[Data]

(** What a property holds after [{ ...old, ...partial }]: the value the
    partial gives for it, and the old value when the partial gives none. *)
Definition spreadOver {A : Type} (old : A) (given : option A) (new : A) : Prop :=
  match given with
  | Some v => new = v
  | None => new = old
  end.

(** The partial without any property. *)
Definition noProfileChange : UserProfile.partial :=
  UserProfile.mkPartial None None None None None None None None.

(** [{ ...a, ...b }] on two partial profiles. *)
Definition overrideProfile (a b : UserProfile.partial) : UserProfile.partial :=
  UserProfile.mkPartial
    (from_option Some (UserProfile.p_firstName a) (UserProfile.p_firstName b))
    (from_option Some (UserProfile.p_lastName a) (UserProfile.p_lastName b))
    (from_option Some (UserProfile.p_displayName a) (UserProfile.p_displayName b))
    (from_option Some (UserProfile.p_gender a) (UserProfile.p_gender b))
    (from_option Some (UserProfile.p_avatarUrl a) (UserProfile.p_avatarUrl b))
    (from_option Some (UserProfile.p_phone a) (UserProfile.p_phone b))
    (from_option Some (UserProfile.p_dateOfBirth a) (UserProfile.p_dateOfBirth b))
    (from_option Some (UserProfile.p_bio a) (UserProfile.p_bio b)).

(** [{ ...a, ...b }] on two partial preferences. *)
Definition overridePreferences (a b : UserPreferences.partial)
  : UserPreferences.partial :=
  UserPreferences.mkPartial
    (from_option Some (UserPreferences.p_language a) (UserPreferences.p_language b))
    (from_option Some (UserPreferences.p_timezone a) (UserPreferences.p_timezone b))
    (from_option Some (UserPreferences.p_notifications a)
       (UserPreferences.p_notifications b))
    (from_option Some (UserPreferences.p_privacy a) (UserPreferences.p_privacy b)).

(** ** A repository with canned answers

    The stand-in the unit tests use for the port: the store is the set of
    answers the lookups are going to give; writes succeed and return the
    aggregate they were given. *)

Module Mock.

Record Answers : Type := mkAnswers {
  byId : option User.t;
  byEmail : option User.t;
  bySocialAccount : option User.t;
  existing : ExistsResult
}.

Definition emptyPage : PaginationResult :=
  mkPaginationResult [] (mkPagination 1 20 0 0).

Definition repository : UserRepository.t Answers :=
  UserRepository.mk Answers
    (fun user w => (Ok user, w))
    (fun _ w => (Ok (byId w), w))
    (fun _ w => (Ok (byEmail w), w))
    (fun _ w => (Ok None, w))
    (fun _ _ w => (Ok (bySocialAccount w), w))
    (fun user w => (Ok user, w))
    (fun _ w => (Ok true, w))
    (fun _ _ w => (Ok emptyPage, w))
    (fun _ _ w => (Ok [], w))
    (fun _ _ w => (Ok (existing w), w)).

Definition runtime : Runtime.t :=
  Runtime.mk (fun n => 1700000000000 + Z.of_nat n) 0
             (fun n => "uuid-" +:+ String (ascii_of_nat (97 + n)) "") 0.

Definition env (answers : Answers) : Env Answers := mkEnv answers runtime [].

Definition nothing : Answers := mkAnswers None None None (mkExistsResult false None).

Definition profile : UserProfile.t :=
  UserProfile.mk "Test" "User" None None None None None None.

(** An active, verified user with a password hash and no address. *)
Definition user (id name : string) (role : UserRole) : User.t :=
  User.mk (Some id) (Username.mk name) (Email.mk (name +:+ "@example.com"))
    (Some "hashed-password") role profile [] [] true false true false None None
    CreateUser.defaultPreferences None None 0 ∅ 1600000000000 1600000000000
    None None.

Definition home (isDefault : bool) : Address.input :=
  Address.mkInput Home "1 Main St" None "Hanoi" None None "VN" isDefault.

Definition comparePassword (password hash : string) : Outcome bool :=
  Ok (String.eqb ("hashed-" +:+ password) hash).

Definition generateTokens (payload : LoginUser.Payload) : Outcome LoginUser.Tokens :=
  Ok (LoginUser.mkTokens "access-token" "refresh-token").

Definition hashPassword (password : string) : Outcome string :=
  Ok ("hashed-" +:+ password).

End Mock.

(** * Properties *)

(** ** Strings and regular expressions *)

Lemma toLowerChar_notWhiteSpace (c : ascii) :
  notWhiteSpace c = true -> notWhiteSpace (Js.toLowerChar c) = true.
Proof.
  destruct c as [[] [] [] [] [] [] [] []]; vm_compute; congruence.
Qed.

Lemma toLowerCase_notWhiteSpace (s : string) :
  Js.every notWhiteSpace s = true ->
  Js.every notWhiteSpace (Js.toLowerCase s) = true.
Proof.
  induction s as [|c s IH]; simpl; [done|].
  intros [Hc Hs]%andb_true_iff.
  by rewrite toLowerChar_notWhiteSpace, IH.
Qed.

Lemma toLowerChar_idempotent (c : ascii) :
  Js.toLowerChar (Js.toLowerChar c) = Js.toLowerChar c.
Proof.
  destruct c as [[] [] [] [] [] [] [] []]; reflexivity.
Qed.

Lemma toLowerCase_idempotent (s : string) :
  Js.toLowerCase (Js.toLowerCase s) = Js.toLowerCase s.
Proof.
  induction s as [|c s IH]; simpl; [done|].
  by rewrite toLowerChar_idempotent, IH.
Qed.

Lemma trimEnd_notWhiteSpace (s : string) :
  Js.every notWhiteSpace s = true -> Js.trimEnd s = s.
Proof.
  induction s as [|c s IH]; [done|].
  intros [Hc Hs]%andb_true_iff.
  change (Js.trimEnd (String c s))
    with (if Js.isWhiteSpace c && Js.allWhiteSpace s
          then EmptyString else String c (Js.trimEnd s)).
  unfold notWhiteSpace in Hc. apply negb_true_iff in Hc.
  by rewrite Hc, IH.
Qed.

Lemma trim_notWhiteSpace (s : string) :
  Js.every notWhiteSpace s = true -> Js.trim s = s.
Proof.
  intros H. unfold Js.trim.
  assert (Js.trimStart s = s) as ->; [|by apply trimEnd_notWhiteSpace].
  destruct s as [|c s]; [done|].
  simpl in *. apply andb_true_iff in H as [Hc _].
  unfold notWhiteSpace in Hc. apply negb_true_iff in Hc. by rewrite Hc.
Qed.

Lemma isVoid_not_nullable (r : Regex.regex) :
  Regex.isVoid r = true -> Regex.nullable r = false.
Proof.
  induction r as [| |p|r1 IH1 r2 IH2|r1 IH1 r2 IH2|r IH]; simpl; try done.
  - intros [H|H]%orb_true_iff.
    + by rewrite IH1.
    + rewrite IH2 by done. apply andb_false_r.
  - intros [H1 H2]%andb_true_iff. by rewrite IH1, IH2.
Qed.

Lemma deriv_isVoid (c : ascii) (r : Regex.regex) :
  Regex.isVoid r = true -> Regex.isVoid (Regex.deriv c r) = true.
Proof.
  induction r as [| |p|r1 IH1 r2 IH2|r1 IH1 r2 IH2|r IH]; simpl; try done.
  - intros [H|H]%orb_true_iff.
    + by rewrite (IH1 H), (isVoid_not_nullable r1 H).
    + rewrite H, orb_true_r. simpl. destruct (Regex.nullable r1); auto.
  - intros [H1 H2]%andb_true_iff. by rewrite IH1, IH2.
Qed.
(** * Zip extractor and CSV/PDF collector: a shallow embedding of [main.py]

    The program stages the sub-folders and [.zip] files of a selected folder
    into [Extracted/], unpacks every archive found there (also the nested
    ones, through an explicit stack of directories), and copies every
    [.csv] and [.pdf] file into [Merged/All_CSVs] and [Merged/All_PDFs].

    The file system is a finite tree; a directory is an association list in
    listing order ([os.listdir] returns the names in that order, a new entry
    is listed last; the library promises no order, and what depends on the
    place of a new entry in the listing is stated with the listing given).
    A member of an archive may be damaged, so that [extractall] raises
    [BadZipFile] after the members before it were written.  The procedures
    of [main.py] are written in a small
    state-and-exception monad over the file system, the log pane, the
    progress bar and the message boxes. *)

From Stdlib Require Import List String Ascii Bool Arith Lia Permutation.
Import ListNotations.
Open Scope string_scope.
Open Scope list_scope.
Local Set Warnings "-register-all".

(** ** Strings: [str.endswith] and [os.path.splitext] *)

Definition endswith (s suffix : string) : bool :=
  let n := String.length s in
  let k := String.length suffix in
  Nat.leb k n && String.eqb (substring (n - k) k s) suffix.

[/Data]

| Instructions to follow |
In the entries above, find the line holding "(from_option Some (UserProfile.p_phone" and the line holding "Record Answers : Type", then retype exactly those two lines and every line between them, and nothing else.

| Response |
    (from_option Some (UserProfile.p_phone a) (UserProfile.p_phone b))
    (from_option Some (UserProfile.p_dateOfBirth a) (UserProfile.p_dateOfBirth b))
    (from_option Some (UserProfile.p_bio a) (UserProfile.p_bio b)).

(** [{ ...a, ...b }] on two partial preferences. *)
Definition overridePreferences (a b : UserPreferences.partial)
  : UserPreferences.partial :=
  UserPreferences.mkPartial
    (from_option Some (UserPreferences.p_language a) (UserPreferences.p_language b))
    (from_option Some (UserPreferences.p_timezone a) (UserPreferences.p_timezone b))
    (from_option Some (UserPreferences.p_notifications a)
       (UserPreferences.p_notifications b))
    (from_option Some (UserPreferences.p_privacy a) (UserPreferences.p_privacy b)).

(** ** A repository with canned answers

    The stand-in the unit tests use for the port: the store is the set of
    answers the lookups are going to give; writes succeed and return the
    aggregate they were given. *)

Module Mock.

Record Answers : Type := mkAnswers {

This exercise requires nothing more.